ML: Yes, and I guess I can say this at Brigham Young University, but the Spirit plays an enormous role in what I do. I feel like I come to work every day to collect manna. My Father in Heaven gave me the talent I have. He helps me find and make the time to work. He gives me ideas. Sometimes He gives me the words. He’s absolutely integral to everything I do. He doesn’t take away the work. He doesn’t rob me of the wonderful feeling of having done a really hard thing. He gave me a ten year apprenticeship, and then when I published my first novel, I was able to have all the joy. He lets me work and develop my talent and struggle, but He helps me every step of the way.

Inscape: You mentioned your work in progress. It’s a historical novel, and you mentioned in your reading last week that it’s inspired by your husband’s ancestors. Obviously there are differences between what actually happened to these ancestors and this world that you are creating, so how do you take this true story, or this real story, and decide what things need to be changed? Is it again what just comes to you as you create this world.

ML: That is a really good question because in the past I’ve never had to worry about stepping on anyone’s toes, but this time it’s historical. It’s been a challenge. I discussed by subject with a historian who lives in the same place where the story takes place, and I told her my story happens between this year and that year. She said, “Oh, don’t do that. Because everybody here knows the history between this time and that time, and if you do it wrong, they’re going to be mad.” I just had to let that go. I am true to the truth of that time, but I have had to fiddle with a few things to make a story. As far as I know there never was a girl who wanted to buy land and was told she couldn’t. But those laws that prevented her from buying land were real, and maybe there was a girl who tried, who knows? That’s something that can be tricky for writers just starting out, they can become slaves to the facts. You get boxed in. To the extent that they inspire you, let the facts do that. But to the extent that they want to kill your story, don’t let them.
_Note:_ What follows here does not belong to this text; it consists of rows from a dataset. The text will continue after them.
(* ===== verification/AuthDemo.v ===== *)
(** * Instances of identity and authentication

    A codec that satisfies the laws asked of JSON, toy ciphers, and the
    properties of identity, handshakes and sessions at concrete inputs. *)
From S2P Require Import Prelude GoStrings Sha256 Types Config SingleWriter.
From S2P Require Import Database Store HealStore AppDatabase Identity.
From S2P Require Import Roster Replicated Runtime Auth Membership SqlLogic AuthSpec MembershipSpec SessionSpec.

(** ** A codec *)

Module Codec.

Definition Dec (A : Type) := bytes -> option (A * bytes).

Fixpoint enc_pos (p : positive) : bytes :=
  match p with xH => [x02] | xO p => x00 :: enc_pos p | xI p => x01 :: enc_pos p end.
Fixpoint dec_pos (b : bytes) : option (positive * bytes) :=
  match b with
  | x02 :: b => Some (xH, b)
  | x00 :: b => match dec_pos b with Some (p, b) => Some (xO p, b) | None => None end
  | x01 :: b => match dec_pos b with Some (p, b) => Some (xI p, b) | None => None end
  | _ => None
  end.
Definition enc_Z (z : Z) : bytes := match z with Z0 => [x00] | Zpos p => x01 :: enc_pos p | Zneg p => x02 :: enc_pos p end.
Definition dec_Z : Dec Z := fun b =>
  match b with
  | x00 :: b => Some (0, b)
  | x01 :: b => match dec_pos b with Some (p, b) => Some (Zpos p, b) | None => None end
  | x02 :: b => match dec_pos b with Some (p, b) => Some (Zneg p, b) | None => None end
  | _ => None
  end.
Definition enc_bytes (s : bytes) : bytes := enc_Z (Z.of_nat (length s)) ++ s.
Definition dec_bytes : Dec bytes := fun b =>
  '(n, b) ← dec_Z b; Some (take (Z.to_nat n) b, drop (Z.to_nat n) b).
Definition enc_string (s : string) : bytes := enc_bytes (str_bytes s).
Definition dec_string : Dec string := fun b => '(s, b) ← dec_bytes b; Some (bytes_str s, b).

Lemma pos_rt p b : dec_pos (enc_pos p ++ b) = Some (p, b).
Proof. induction p as [p IH|p IH|]; simpl; by rewrite ?IH. Qed.
Lemma Z_rt z b : dec_Z (enc_Z z ++ b) = Some (z, b).
Proof. destruct z; simpl; by rewrite ?pos_rt. Qed.
Lemma bytes_rt s b : dec_bytes (enc_bytes s ++ b) = Some (s, b).
Proof.
  unfold dec_bytes, enc_bytes. rewrite <-app_assoc, Z_rt. simpl. rewrite Nat2Z.id.
  by rewrite take_app_length, drop_app_length.
Qed.
Lemma text_rt s b : dec_string (enc_string s ++ b) = Some (s, b).
Proof. unfold dec_string, enc_string. rewrite bytes_rt. simpl. by rewrite bytes_str_bytes. Qed.

Definition enc_token (t : InvitationToken) : bytes :=
  enc_Z (tk_Version t) ++ enc_string (tk_DisplayName t) ++ enc_string (tk_PeerID t) ++ enc_bytes (tk_PublicKey t) ++
  enc_Z (tk_IssuedAt t) ++ enc_Z (tk_ExpiresAt t) ++ enc_bytes (tk_Signature t).
Definition dec_token : Dec InvitationToken := fun b =>
  '(v, b) ← dec_Z b; '(n, b) ← dec_string b; '(p, b) ← dec_string b; '(k, b) ← dec_bytes b;
  '(i, b) ← dec_Z b; '(e, b) ← dec_Z b; '(s, b) ← dec_bytes b; Some (mkToken v n p k i e s, b).
Definition enc_option {A} (enc : A -> bytes) (o : option A) : bytes := match o with None => [x00] | Some a => x01 :: enc a end.
Definition dec_option {A} (dec : Dec A) : Dec (option A) := fun b =>
  match b with
  | x00 :: b => Some (None, b)
  | x01 :: b => match dec b with Some (a, b) => Some (Some a, b) | None => None end
  | _ => None
  end.
Definition enc_claim (c : SessionClaim) : bytes :=
  enc_Z (sc_StartedAt c) ++ enc_bytes (sc_Nonce c) ++ enc_bytes (sc_Signature c).
Definition dec_claim : Dec SessionClaim := fun b =>
  '(s, b) ← dec_Z b; '(n, b) ← dec_bytes b; '(g, b) ← dec_bytes b; Some (mkClaim s n g, b).
Definition enc_handshake (h : AuthHandshakeMsg) : bytes :=
  enc_option enc_token (hs_Token h) ++ enc_claim (hs_Session h) ++ enc_string (hs_Error h) ++
  enc_claim (hs_SupersedingSession h) ++ enc_bytes (hs_ProfileWireJSON h) ++ enc_bytes (hs_ProfileSignature h).
Definition dec_handshake : Dec AuthHandshakeMsg := fun b =>
  '(t, b) ← dec_option dec_token b; '(s, b) ← dec_claim b; '(e, b) ← dec_string b; '(u, b) ← dec_claim b;
  '(w, b) ← dec_bytes b; '(g, b) ← dec_bytes b; Some (mkHandshake t s e u w g, b).
Definition enc_bundle (x : InvitationBundle) : bytes :=
  enc_option enc_token (ib_Token x) ++ enc_string (ib_BootstrapAddr x) ++ enc_bytes (ib_RootPublicKey x).
Definition dec_bundle : Dec InvitationBundle := fun b =>
  '(t, b) ← dec_option dec_token b; '(a, b) ← dec_string b; '(r, b) ← dec_bytes b; Some (mkBundle t a r, b).

Lemma token_rt t b : dec_token (enc_token t ++ b) = Some (t, b).
Proof.
  unfold dec_token, enc_token. rewrite <- !app_assoc.
  rewrite Z_rt; simpl. rewrite text_rt; simpl. rewrite text_rt; simpl. rewrite bytes_rt; simpl.
  rewrite Z_rt; simpl. rewrite Z_rt; simpl. rewrite bytes_rt; simpl. by destruct t.
Qed.
Lemma option_token_rt o b : dec_option dec_token (enc_option enc_token o ++ b) = Some (o, b).
Proof. destruct o as [t|]; [|done]. cbn [enc_option dec_option app]. by rewrite token_rt. Qed.
Lemma claim_rt c b : dec_claim (enc_claim c ++ b) = Some (c, b).
Proof.
  unfold dec_claim, enc_claim. rewrite <- !app_assoc. rewrite Z_rt; simpl. rewrite bytes_rt; simpl. rewrite bytes_rt; simpl.
  by destruct c.
Qed.
Lemma handshake_rt h b : dec_handshake (enc_handshake h ++ b) = Some (h, b).
Proof.
  unfold dec_handshake, enc_handshake. rewrite <- !app_assoc. rewrite option_token_rt; simpl. rewrite claim_rt; simpl.
  rewrite text_rt; simpl. rewrite claim_rt; simpl. rewrite bytes_rt; simpl. rewrite bytes_rt; simpl. by destruct h.
Qed.
Lemma bundle_rt x b : dec_bundle (enc_bundle x ++ b) = Some (x, b).
Proof.
  unfold dec_bundle, enc_bundle. rewrite <- !app_assoc. rewrite option_token_rt; simpl. rewrite text_rt; simpl.
  rewrite bytes_rt; simpl. by destruct x.
Qed.

Definition whole {A} (dec : Dec A) (b : bytes) : option A := fst <$> dec b.
Lemma whole_rt {A} (dec : Dec A) enc x : (forall b, dec (enc x ++ b) = Some (x, b)) -> whole dec (enc x) = Some x.
Proof. intros H. unfold whole. specialize (H []). rewrite app_nil_r in H. by rewrite H. Qed.

#[export] Instance token_json : TokenJSON := {|
  payload_Marshal := fun p => enc_Z (tp_Version p) ++ enc_string (tp_DisplayName p) ++ enc_string (tp_PeerID p) ++
    enc_bytes (tp_PublicKey p) ++ enc_Z (tp_IssuedAt p) ++ enc_Z (tp_ExpiresAt p);
  bundle_Marshal := enc_bundle;
  bundle_Unmarshal := whole dec_bundle;
|}.
#[export] Instance token_json_laws : TokenJSONLaws.
Proof. split. intros. apply whole_rt. intros. apply bundle_rt. Qed.

#[export] Instance handshake_json : HandshakeJSON := {|
  claim_Marshal := fun p => enc_string (cp_PeerID p) ++ enc_Z (cp_StartedAt p) ++ enc_bytes (cp_Nonce p);
  handshake_Marshal := enc_handshake;
  handshake_Unmarshal := whole dec_handshake;
  token_Unmarshal := whole dec_token;
|}.
#[export] Instance handshake_json_laws : HandshakeJSONLaws.
Proof.
  split.
  - intros. apply whole_rt. intros. apply handshake_rt.
  - intros hs. simpl. unfold enc_handshake. by destruct (hs_Token hs).
Qed.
Inscape: This work in progress deals a lot with religion and God, especially as this is an LDS family. Do you ever feel that there’s a line you shouldn’t cross that might make your readers disinterested while reading about religion or might make you come across as preachy?

ML: Well, I’m not going to be preachy at all. As far as the religion thing, this is why I haven’t written the book for twenty-one years. I thought so many times, does it have to be a Mormon story? It’s going to make it hard to sell. I finally thought, I‘m just going to write the story, and I’m just going to have to make it so good that it well sell anyway. It’s our story. I guess I could take away all the references about being Mormon, but it’s our story! Why should I? You have to be true to what you want to do as writer, whatever it is. You can’t let those considerations mess with your art.

Inscape: You’re not writing this LDS story to an LDS audience. How do you think you’ll be able to take an LDS narrative and make it applicable to a non-LDS audience, when they’re finding ideological or philosophical differences?

ML: Well the story isn’t about Mormons, it’s about one girl. It’ll be the same as making as a schizophrenic boy applicable to a general audience. She’ll love, and she’ll be angry, and she’ll try, and she’ll fail, and she’ll be human. I’m always trying to write for the right reason. If it never sells, writing the thing brings me incredible joy.

Inscape: To wrap up, if you had a piece of advice to young writers, what would that be?

ML: I will tell you something that I can tell you because I’m getting old. When I was young and just writing for my own joy, I thought what I really needed was to be published. Of course an artist is all about sharing. Of course you want to publish. But what I’m saying is that one day, when you’ve published ten books, and you’ve won a bunch of awards, and you’ve been invited to come and teach at Brigham Young University, one day you realize that the best thing about writing is still that wonderful joy of putting words on the page that you had long before you ever published a book. Be the best you can be. Enjoy your apprenticeship, you need those years to develop your craft.